DSM-IV-TR defines four subtypes of bipolar disorder (BP): bipolar I, bipolar II, cyclothymic disorder and bipolar not otherwise specified (NOS). However, cyclothymic disorder in children is rarely researched, or often subsumed in an “NOS” category. The present study tests the replicability of findings from an earlier study, and expands on the criterion validity of cyclothymic disorder in youth. Using the Robins and Guze (1970) framework we examined the validity of cyclothymic disorder as a subtype of BP. Using a youth (ages 5–17) outpatient clinical sample (N = 894), participants with cyclothymic disorder (n = 53) were compared to participants with other BP spectrum disorders (n = 399) and to participants with non-bipolar disorders (n = 442). Analyses tested differences in youth with cyclothymic disorder and bipolar disorder not otherwise specified who do, and those who do not, have a parent with BP. Compared to youth with non-bipolar disorders, youth with cyclothymic disorder had higher irritability (p < 0.001), more comorbidity (p < 0.001), greater sleep disturbance (p < 0.005), and were more likely to have a family history of BP (p < 0.001).

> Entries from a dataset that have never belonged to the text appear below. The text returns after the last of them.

(* ===== verification/Prelude.v ===== *)
(** * rtltcp2026: a verification library

    rtltcp2026 is a network server for RTL-SDR receivers: it sends the I/Q data
    of a tuner to TCP clients and executes the five-byte commands of one of
    them (the master).  It runs in three ways (a single client; a master and
    read-only slaves; a proxy in front of another server, over an optionally
    encrypted link) and comes with a program that captures a stream to a file
    and one that replays it.

    ** The program and its model

    - [src/error.rs]: [Error].
    - [src/control.rs] (constants, validation, whitelist, AGC state, rate
      limiter): [Control]; the addresses it parses and prints: [Ip]; what a
      whitelist of networks means: [Cidr].
    - [src/encryption.rs]: [Encryption].
    - [src/stream.rs] (broadcast, the writer loop of a client): [Stream].
    - [src/capture/mod.rs] (the file format): [Capture].
    - [src/proxy.rs] (connection to the upstream): [Proxy].
    - [src/main.rs]: the arguments, the key, [main] ([Args]); the command
      interpreter of the single-client server ([Commands]) and of a master,
      with the chain handshake ([Master]); [run_serve_single] ([Serve]); the
      slave acceptor ([Acceptor]); [run_serve_multi] ([ServeMulti], and
      [Nonces] for the nonces its threads share); the relays and the master
      loop of [run_proxy_multi] ([Relay], [ProxyMulti]); the threads of the
      three modes and their shutdown ([Shutdown], [ProxyShutdown]); the threads
      that write to one new connection ([Opening]); the device's callback or
      the upstream reader and the writer threads of all clients ([Fanout]);
      all threads of [run_serve_multi] over what they share, in any order of
      turns ([Server]), a master's visit among them ([Visit]), and what ends
      the server ([Failures]).
    - [src/bin/capture.rs] and [src/bin/replay.rs]: [CaptureBin], [Replay].
    - The components together: a proxy and a server over an encrypted link
      ([Chain]; with a probe in the middle of a session, [Reprobe]), the data
      path through one proxy and through several ([Hops]), a server, a capture
      and its replay ([RecordReplay]); the types all threads keep ([Widths]).
    - The unit tests of the library's files, run on the model: [UnitTests].

    Definitions keep the names of the source.  A function that can fail returns
    a [res] ([Ok], [Err], a panic, or a call that does not return) with the
    state as the callee left it, threaded by [let? x @ s := c in k], which is
    the operator [?].  A loop over reads and timers takes a schedule: what each
    iteration meets (the exit flag it loads, the clock, what [accept] answers);
    theorems quantify over all schedules.  Sockets and files are scripts of the
    operating system's answers ([Io], [Net]): segments, short writes, errors,
    timeouts; theorems quantify over those too.  Bytes are integers, machine
    integers wrap explicitly ([Bytes]), durations are in nanoseconds.

    ** What stands for code that is not in the repository

    Classes, instantiated by small concrete implementations for the witnesses:
    [IpNetLib] (crate ipnet; [IpNetLaws], its documented behaviour on CIDR
    notation), [StreamCipherLib] (chacha20: a keystream and its
    end), [BroadcastLib] (tokio's broadcast channel, with its documented
    laws), [RtlSdrLib] (rtlsdr_mt).  Arguments: random nonces, [hex::decode],
    name resolution and connection, the text of an I/O error.

    ** What the theorems show

    - Commands: the control threads implement the abstract machine of
      [Protocol] for every segmentation ([Interpreter], [Master]), also as part
      of a master's visit ([ServeMulti]) and across an encrypted chain, from the
      proxy's connection and its handshake to the tuner ([Chain]); nothing a client sends
      makes the tuner leave the documented ranges; what the other threads do
      meanwhile makes no difference ([Visit]); the rate limiter bounds the
      commands of any window.
    - Data: a client gets whole buffers in order ([Stream]), or everything
      ([Serve]); any number of clients of one producer follow one log, each
      with a cursor of its own, and those that keep up have the same data
      ([Fanout]), in the whole running server too, masters and slaves that come
      and go included ([Server]); the proxy relays the bytes it reads ([Relay]), so its slaves
      have the upstream's data but for the bytes its probe consumes, five for
      each proxy ([Hops]); what is captured
      is what is read back, even from a truncated file ([Capture],
      [CaptureBin]), and what is replayed ([Replay]); a replay of the capture
      of a server's client gives its own client what the server sent
      ([RecordReplay]).  Bytes stay bytes and counters [u64] in every thread
      ([Widths]).
    - Order on one connection ([Opening]): the magic packet comes first where it
      is sent before the pump starts, and with a key the handshake comes before
      any I/Q data, under every interleaving of the threads and every splitting
      of their writes; elsewhere the orders are races, which are theorems too.
    - Admission: the networks of a whitelist, the slaves let in, the arguments
      accepted, the upstream detected as a chain or not; in the running server
      every client was admitted and can be shut down ([Server]).
    - Life cycle: loops end when their traffic does; the servers and
      the proxy shut down after a signal under every scheduling of their
      threads, with exactly one exception, a connected and silent master; after
      the signal nothing is written or executed any more ([Server]);
      without a signal nothing ends the proxy, not even the loss of its upstream.
    - Behaviours that look unintended are theorems too: the desynchronisation
      of an encrypted writer after a short write and of a command reader after
      a timeout, the nonce reused by a second encrypted session, the slave
      limit that never recovers, the flush written twice, the server ended by a
      refused master or by a slave whose socket cannot be cloned ([Failures]),
      the acknowledgement that comes after I/Q data, the
      ciphertext a proxy of an encrypted chain relays, the probe of a local
      master that blocks the server's control thread.
    - The unit tests of [src/control.rs], [src/capture/mod.rs],
      [src/encryption.rs] and [src/stream.rs] hold of the model ([UnitTests]).

    ** Fuel

    [read_exact] and [write_all] run with fuel for their buffer and the
    interruptions the script still holds, and are proved to return
    ([read_exact_returns], [write_all_returns]).  [read_chunks] and the replay
    loop take a number of iterations, and their theorems say how many are
    enough.  The control loops take a schedule; [control_thread_ends] and
    [master_control_loop_ends] bound the iterations by what the peer's script
    holds.  In [Shutdown] and [ProxyShutdown] a rank bounds every run of the
    threads.

    ** What is not modelled

    Logging (when the servers warn that they listen on all interfaces is in
    [Args]); [clap]'s own parsing; the random generator (and so
    [test_nonce_unique]); in [Server], a key, and what another thread does
    inside a turn (both are in the files on single threads and connections);
    poisoned locks other than the slaves' list of streams: a thread would have to panic while
    it holds the device or the nonces, which only the end of a keystream (a
    writer that holds the nonces, after 256 GiB) or the driver can cause; the
    tests under [tests/], which run the programs against each other or a
    device. *)

From stdpp Require Export prelude pretty.
From stdpp Require Import relations.
From Stdlib Require Export Lia ZArith.

#[global] Open Scope Z_scope.

(** ** The result of a Rust computation

    [Ok] and [Err] are Rust's [Result]; [Panic] is an unwinding panic and
    [Diverged] a call that never returns (the value of a loop whose fuel ran
    out: every loop of the library comes with a theorem that it is not
    reached, or that it is reached for every fuel). *)

Inductive res (A E : Type) : Type :=
| Ok (a : A)
| Err (e : E)
| Panic
| Diverged.
Arguments Ok {A E} a.
Arguments Err {A E} e.
Arguments Panic {A E}.
Arguments Diverged {A E}.

Definition is_ok {A E} (r : res A E) : bool :=
  match r with Ok _ => true | _ => false end.

Definition is_err {A E} (r : res A E) : bool :=
  match r with Err _ => true | _ => false end.

Definition map_err {A E F} (f : E -> F) (r : res A E) : res A F :=
  match r with
  | Ok a => Ok a
  | Err e => Err (f e)
  | Panic => Panic
  | Diverged => Diverged
  end.

(** The [?] operator on a computation that also returns a new state: the
    failing branches give the state back as the callee left it. *)
Definition bind_st {A B E S} (r : res A E * S) (k : A -> S -> res B E * S) : res B E * S :=
  match r with
  | (Ok a, s) => k a s
  | (Err e, s) => (Err e, s)
  | (Panic, s) => (Panic, s)
  | (Diverged, s) => (Diverged, s)
  end.

(** The [?] operator on a pure result. *)
Definition bind {A B E} (r : res A E) (k : A -> res B E) : res B E :=
  match r with
  | Ok a => k a
  | Err e => Err e
  | Panic => Panic
  | Diverged => Diverged
  end.

Declare Scope rust_scope.
Delimit Scope rust_scope with rust.
Notation "'let?' x '@' s ':=' c 'in' k" := (bind_st c (fun x s => k))
  (at level 10, x name, s name, c at level 200, k at level 200,
   format "'[v' 'let?'  x  '@'  s  ':='  c  'in' '/' k ']'") : rust_scope.
Notation "'let?' x ':=' c 'in' k" := (bind c (fun x => k))
  (at level 10, x name, c at level 200, k at level 200,
   format "'[v' 'let?'  x  ':='  c  'in' '/' k ']'") : rust_scope.
#[global] Open Scope rust_scope.

#[export] Instance res_eq_dec {A E} `{EqDecision A, EqDecision E} : EqDecision (res A E).
Proof. solve_decision. Defined.

(** ** Automation *)

Create HintDb rtl discriminated.
Create Rewrite HintDb rtl_len.
#[export] Hint Constants Transparent : rtl.

(** Case analysis on the scrutinee of a match of the goal or of a hypothesis,
    cleaning up the equations. *)
Ltac dmatch :=
  match goal with
  | |- context [match ?x with _ => _ end] => destruct x eqn:?
  | H : context [match ?x with _ => _ end] |- _ => destruct x eqn:?
  end; simplify_eq/=.

(** Turn boolean tests into propositions. *)
Ltac b2p :=
  repeat match goal with
  | H : andb _ _ = true |- _ => apply andb_true_iff in H as [? ?]
  | H : orb _ _ = false |- _ => apply orb_false_iff in H as [? ?]
  | H : andb _ _ = false |- _ => apply andb_false_iff in H
  | H : orb _ _ = true |- _ => apply orb_true_iff in H
  | H : negb _ = true |- _ => apply negb_true_iff in H
  | H : negb _ = false |- _ => apply negb_false_iff in H
  | H : (_ <? _) = true |- _ => apply Z.ltb_lt in H
  | H : (_ <? _) = false |- _ => apply Z.ltb_ge in H
  | H : (_ <=? _) = true |- _ => apply Z.leb_le in H
  | H : (_ <=? _) = false |- _ => apply Z.leb_gt in H
  | H : (_ =? _) = true |- _ => apply Z.eqb_eq in H
  | H : (_ =? _) = false |- _ => apply Z.eqb_neq in H
  | H : (_ <? _)%nat = true |- _ => apply Nat.ltb_lt in H
  | H : (_ <? _)%nat = false |- _ => apply Nat.ltb_ge in H
  | H : (_ <=? _)%nat = true |- _ => apply Nat.leb_le in H
  | H : (_ <=? _)%nat = false |- _ => apply Nat.leb_gt in H
  | H : (_ =? _)%nat = true |- _ => apply Nat.eqb_eq in H
  | H : (_ =? _)%nat = false |- _ => apply Nat.eqb_neq in H
  end.

(** ** Lists *)

Section Lists.
Context {A : Type}.
Implicit Types (l k : list A).

(** Length of a slice as Rust's [usize], a non-negative integer. *)
Definition zlen l : Z := Z.of_nat (length l).

Lemma zlen_nonneg l : 0 <= zlen l.
Proof. unfold zlen. lia. Qed.

Lemma zlen_app l k : zlen (l ++ k) = zlen l + zlen k.
Proof. unfold zlen. rewrite length_app. lia. Qed.

Lemma zlen_cons x l : zlen (x :: l) = 1 + zlen l.
Proof. unfold zlen. simpl. lia. Qed.

Lemma take_drop_app_eq l k n : length l = n -> take n (l ++ k) = l /\ drop n (l ++ k) = k.
Proof. intros <-. split; [apply take_app_length | apply drop_app_length]. Qed.

Lemma take_min_length l n : take (Nat.min n (length l)) l = take n l.
Proof.
  destruct (Nat.le_gt_cases n (length l)).
  - by rewrite Nat.min_l.
  - by rewrite Nat.min_r, !take_ge by lia.
Qed.

Lemma drop_min_length l n : drop (Nat.min n (length l)) l = drop n l.
Proof.
  destruct (Nat.le_gt_cases n (length l)).
  - by rewrite Nat.min_l.
  - by rewrite Nat.min_r, !drop_ge by lia.
Qed.

Lemma take_app_iff l k n : take n l ++ k = l <-> k = drop n l.
Proof.
  split; [|intros ->; apply take_drop].
  intros E. rewrite <- (take_drop n l) in E at 2. by apply app_inv_head in E.
Qed.

Lemma prefix_nil_inv l : l `prefix_of` [] -> l = [].
Proof. intros [k Hk]. by destruct l. Qed.

Lemma nonempty_length l : l <> [] -> (0 < length l)%nat.
Proof. destruct l; [done | simpl; lia]. Qed.

End Lists.

Lemma Forall_take_drop {A} (P : A -> Prop) n l :
  Forall P l -> Forall P (take n l) /\ Forall P (drop n l).
Proof. intros H. rewrite <- (take_drop n l), Forall_app in H. tauto. Qed.

#[export] Hint Resolve zlen_nonneg nonempty_length : rtl.
#[export] Hint Rewrite @zlen_app @zlen_cons @length_app @length_take @length_drop : rtl_len.

(** ** Transition systems *)

(** An invariant of the steps holds of every state they reach. *)
Lemma rtc_preserves {A} (R : A -> A -> Prop) (P : A -> Prop) :
  (forall x y, R x y -> P x -> P y) -> forall x y, P x -> rtc R x y -> P y.
Proof. intros Hstep x y Hx Hr. induction Hr as [|x y z Hxy _ IH]; [done|]. apply IH. by eapply Hstep. Qed.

Cyclothymic disorder was associated with a younger age of onset compared to depression (p < 0.001) and bipolar II (p = 0.05). Parental BP status was not significantly associated with any variables. Results support that cyclothymic disorder belongs on the bipolar spectrum. Epidemiological studies indicate that cyclothymic disorder is not uncommon and involves significant impairment. Failing to differentiate between cyclothymic disorder and bipolar NOS limits our knowledge about a significant proportion of cases of bipolarity.